→ **Available records**
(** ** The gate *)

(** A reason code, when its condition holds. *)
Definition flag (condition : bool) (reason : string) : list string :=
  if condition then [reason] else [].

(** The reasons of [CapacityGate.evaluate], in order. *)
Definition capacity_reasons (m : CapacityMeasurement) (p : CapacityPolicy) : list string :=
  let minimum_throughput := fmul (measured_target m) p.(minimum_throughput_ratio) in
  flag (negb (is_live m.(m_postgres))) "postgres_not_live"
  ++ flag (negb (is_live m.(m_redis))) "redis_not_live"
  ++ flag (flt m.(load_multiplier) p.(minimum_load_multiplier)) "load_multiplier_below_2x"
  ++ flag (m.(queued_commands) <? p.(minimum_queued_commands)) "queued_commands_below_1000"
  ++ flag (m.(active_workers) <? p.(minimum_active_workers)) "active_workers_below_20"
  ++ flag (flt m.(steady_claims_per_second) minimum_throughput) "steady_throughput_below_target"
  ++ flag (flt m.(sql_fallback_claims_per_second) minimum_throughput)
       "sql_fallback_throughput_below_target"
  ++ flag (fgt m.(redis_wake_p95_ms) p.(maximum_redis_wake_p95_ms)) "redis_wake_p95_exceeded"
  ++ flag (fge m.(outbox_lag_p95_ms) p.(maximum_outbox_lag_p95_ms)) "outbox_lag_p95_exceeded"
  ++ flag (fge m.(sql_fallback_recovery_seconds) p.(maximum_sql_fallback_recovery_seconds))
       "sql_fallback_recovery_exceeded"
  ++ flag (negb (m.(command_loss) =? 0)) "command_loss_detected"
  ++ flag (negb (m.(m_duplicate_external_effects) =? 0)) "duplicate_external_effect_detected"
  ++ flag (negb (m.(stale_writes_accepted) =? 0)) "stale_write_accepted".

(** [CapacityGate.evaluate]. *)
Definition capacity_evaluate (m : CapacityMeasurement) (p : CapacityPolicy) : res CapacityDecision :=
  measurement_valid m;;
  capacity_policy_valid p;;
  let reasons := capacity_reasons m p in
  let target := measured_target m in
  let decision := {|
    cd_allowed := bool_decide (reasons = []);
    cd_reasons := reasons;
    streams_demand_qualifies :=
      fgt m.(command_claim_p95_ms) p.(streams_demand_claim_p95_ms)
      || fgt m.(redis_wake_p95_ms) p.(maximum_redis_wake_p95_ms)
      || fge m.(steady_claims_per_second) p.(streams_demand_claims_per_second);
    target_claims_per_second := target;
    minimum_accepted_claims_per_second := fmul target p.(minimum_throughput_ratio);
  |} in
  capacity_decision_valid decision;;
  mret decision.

→ **Aim of the task**
Only one stretch of the data above is needed. Restate it word for word, from the line containing "flag (fge m.(sql_fallback_recovery_seconds)" through the line containing "flag (negb (m.(stale_writes_accepted)", both ends included.

→ **Task solution**
  ++ flag (fge m.(sql_fallback_recovery_seconds) p.(maximum_sql_fallback_recovery_seconds))
       "sql_fallback_recovery_exceeded"
  ++ flag (negb (m.(command_loss) =? 0)) "command_loss_detected"
  ++ flag (negb (m.(m_duplicate_external_effects) =? 0)) "duplicate_external_effect_detected"
  ++ flag (negb (m.(stale_writes_accepted) =? 0)) "stale_write_accepted".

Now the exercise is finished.